» **What you need to do**
Check every line of the entries for "scan", and copy the lines that hold it.

━━ Data records ━━

Definition get_validator_data (public_key : bytes) : M Db ValidatorError ValidatorData :=
  let! found := map_err Database (on_store (sled_get VALIDATORS_TREE public_key)) in
  let! encoded := lift (ok_or (ValidatorNotFound (hex_encode public_key)) found) in
  lift (rmap_err Serialization (from_slice encoded)).

Definition update_validator_data (data : ValidatorData) : M Db ValidatorError unit :=
  let! encoded := lift (rmap_err Serialization (to_vec data)) in
  map_err Database (on_store (sled_insert VALIDATORS_TREE (vd_public_key data) encoded)).

Definition get_validator_summary (public_key : bytes) : M Db ValidatorError ValidatorSummary :=
  let! data := get_validator_data public_key in
  let! atts := scan ATTESTATIONS_TREE (attestation_key_prefix public_key) in
  let! blks := scan BLOCKS_TREE (block_key_prefix public_key) in
  ret (MkValidatorSummary (MkBlsPublicKey (vd_public_key data)) (vd_status data)
         (vd_min_source_epoch data) (vd_min_target_epoch data) (vd_min_slot data)
         (Z.of_nat (length atts)) (Z.of_nat (length blks)) (Some (vd_updated_at data))).

(** Check 3: double vote or idempotent repeat.  [true] when the very same
    attestation is already recorded. *)
Definition check_double_vote (public_key : bytes) (target_epoch : Epoch) (signing_root : SigningRoot)
  : M Db SlashingError bool :=
  let! existing :=
    attempt (on_store (sled_get ATTESTATIONS_TREE (attestation_key public_key target_epoch))) in
  match existing with
  | Ok (Some existing) =>
      match from_slice existing with
      | Err _ => throw (DoubleVote target_epoch "unknown" (SigningRoot_to_hex signing_root))
      | Ok existing_data =>
          if negb (bool_decide (ad_signing_root existing_data = root_bytes signing_root)) then
            bump inc_slashable_prevented ;!
            bump inc_double_votes_prevented ;!
            throw (DoubleVote target_epoch (hex_encode (ad_signing_root existing_data))
                     (SigningRoot_to_hex signing_root))
          else ret true
      end
  | Ok None => ret false
  | Err e =>
      bump inc_slashable_prevented ;!
      throw (DatabaseError ("Failed to read attestation record: " +:+ e))
  end.

(** Checks 1 and 2: the imported minimum epochs. *)
Definition check_min_epochs (data : ValidatorData) (source_epoch target_epoch : Epoch)
  : M Db SlashingError unit :=
  match vd_min_source_epoch data with
  | Some min_source =>
      if source_epoch <? min_source then
        bump inc_slashable_prevented ;! throw (SourceEpochTooLow source_epoch min_source)
      else ret tt
  | None => ret tt
  end ;!
  match vd_min_target_epoch data with
  | Some min_target =>
      if target_epoch <=? min_target then
        bump inc_slashable_prevented ;! throw (TargetEpochTooLow target_epoch min_target)
      else ret tt
  | None => ret tt
  end.

(** Checks 4 and 5: surrounding and surrounded votes, over the items of the
    validator's scan. *)
Fixpoint check_surround (source_epoch target_epoch : Epoch)
    (items : list (result (bytes * bytes) string)) : M Db SlashingError unit :=
  match items with
  | [] => ret tt
  | item :: rest =>
      match item with
      | Err _ => throw (SurroundingVote source_epoch target_epoch 0 0)
      | Ok (_, value) =>
          match from_slice value with
          | Err _ => throw (SurroundingVote source_epoch target_epoch 0 0)
          | Ok existing =>
              if (source_epoch <? ad_source_epoch existing) && (ad_target_epoch existing <? target_epoch) then
                bump inc_slashable_prevented ;!
                bump inc_surrounding_votes_prevented ;!
                throw (SurroundingVote source_epoch target_epoch
                         (ad_source_epoch existing) (ad_target_epoch existing))
              else if (ad_source_epoch existing <? source_epoch) && (target_epoch <? ad_target_epoch existing) then
                bump inc_slashable_prevented ;!
                bump inc_surrounded_votes_prevented ;!
                throw (SurroundedVote source_epoch target_epoch
                         (ad_source_epoch existing) (ad_target_epoch existing))
              else check_surround source_epoch target_epoch rest
          end
      end
  end.

Definition touch (data : ValidatorData) (now : DateTime) : ValidatorData :=
  MkValidatorData (vd_public_key data) (vd_status data) (vd_min_source_epoch data)
    (vd_min_target_epoch data) (vd_min_slot data) (vd_created_at data) now.

Definition persist_validator (data : ValidatorData) : M Db SlashingError unit :=
  map_err (fun e => DatabaseError ("Failed to persist validator data: " +:+ ValidatorError_display e))
    (update_validator_data data).

(** The record is written, then made durable, then counted. *)
Definition record_attestation (data : ValidatorData) (public_key : bytes)
    (source_epoch target_epoch : Epoch) (signing_root : SigningRoot) (now : DateTime)
  : M Db SlashingError unit :=
  let attestation_data :=
    MkAttestationData source_epoch target_epoch (root_bytes signing_root) now in
  let! encoded :=
    lift (rmap_err
      (fun _ => DoubleVote target_epoch "serialization error" (SigningRoot_to_hex signing_root))
      (to_vec attestation_data)) in
  map_err (fun _ => DoubleVote target_epoch "database error" (SigningRoot_to_hex signing_root))
    (on_store (sled_insert ATTESTATIONS_TREE (attestation_key public_key target_epoch) encoded)) ;!
  persist_validator (touch data now) ;!
  map_err (fun e => DatabaseError ("Failed to flush attestation record: " +:+ e))
    (on_store sled_flush) ;!
  bump inc_attestations_signed.

Definition check_and_record_attestation (public_key : bytes) (source_epoch target_epoch : Epoch)
    (signing_root : SigningRoot) (now : DateTime) : M Db SlashingError unit :=
  let! validator_data :=
    map_err (fun _ => SourceEpochTooLow source_epoch 0) (get_validator_data public_key) in
  let! already := check_double_vote public_key target_epoch signing_root in
  if already : bool then ret tt
  else
    check_min_epochs validator_data source_epoch target_epoch ;!
    let! items := scan ATTESTATIONS_TREE (attestation_key_prefix public_key) in
    check_surround source_epoch target_epoch items ;!
    record_attestation validator_data public_key source_epoch target_epoch signing_root now.

Definition check_double_block (public_key : bytes) (slot : Slot) (signing_root : SigningRoot)
  : M Db SlashingError bool :=
  let! existing := attempt (on_store (sled_get BLOCKS_TREE (block_key public_key slot))) in
  match existing with
  | Ok (Some existing) =>
      match from_slice existing with
      | Err _ => throw (DoubleBlockProposal slot "unknown" (SigningRoot_to_hex signing_root))
      | Ok existing_data =>
          if negb (bool_decide (bd_signing_root existing_data = root_bytes signing_root)) then
            bump inc_slashable_prevented ;!
            bump inc_double_blocks_prevented ;!
            throw (DoubleBlockProposal slot (hex_encode (bd_signing_root existing_data))
                     (SigningRoot_to_hex signing_root))
          else ret true
      end
  | Ok None => ret false
  | Err e =>
      bump inc_slashable_prevented ;!
      throw (DatabaseError ("Failed to read block record: " +:+ e))
  end.

Definition check_min_slot (data : ValidatorData) (slot : Slot) : M Db SlashingError unit :=
  match vd_min_slot data with
  | Some min_slot =>
      if slot <=? min_slot then
        bump inc_slashable_prevented ;! throw (SlotTooLow slot min_slot)
      else ret tt
  | None => ret tt
  end.

Definition record_block (data : ValidatorData) (public_key : bytes) (slot : Slot)
    (signing_root : SigningRoot) (now : DateTime) : M Db SlashingError unit :=
  let block_data := MkBlockData slot (root_bytes signing_root) now in
  let! encoded :=
    lift (rmap_err
      (fun _ => DoubleBlockProposal slot "serialization error" (SigningRoot_to_hex signing_root))
      (to_vec block_data)) in
  map_err (fun _ => DoubleBlockProposal slot "database error" (SigningRoot_to_hex signing_root))
    (on_store (sled_insert BLOCKS_TREE (block_key public_key slot) encoded)) ;!
  persist_validator (touch data now) ;!
  map_err (fun e => DatabaseError ("Failed to flush block record: " +:+ e))
    (on_store sled_flush) ;!
  bump inc_blocks_signed.

Definition check_and_record_block (public_key : bytes) (slot : Slot) (signing_root : SigningRoot)
    (now : DateTime) : M Db SlashingError unit :=
  let! validator_data := map_err (fun _ => SlotTooLow slot 0) (get_validator_data public_key) in
  let! already := check_double_block public_key slot signing_root in
  if already : bool then ret tt
  else
    check_min_slot validator_data slot ;!
    record_block validator_data public_key slot signing_root now.

(** Decode the items of a scan, stopping at the first error. *)
Fixpoint decode_items {A B} `{Serde A} (f : A -> B) (items : list (result (bytes * bytes) string))
  : result (list B) ValidatorError :=
  match items with
  | [] => Ok []
  | Err e :: _ => Err (Database e)
  | Ok (_, value) :: rest =>
      match from_slice value with
      | Err e => Err (Serialization e)
      | Ok data =>
          match decode_items f rest with
          | Ok records => Ok (f data :: records)
          | Err e => Err e
          end
      end
  end.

━━━

» **Finished exercise**
  let! atts := scan ATTESTATIONS_TREE (attestation_key_prefix public_key) in
  let! blks := scan BLOCKS_TREE (block_key_prefix public_key) in
    validator's scan. *)
    let! items := scan ATTESTATIONS_TREE (attestation_key_prefix public_key) in
(** Decode the items of a scan, stopping at the first error. *)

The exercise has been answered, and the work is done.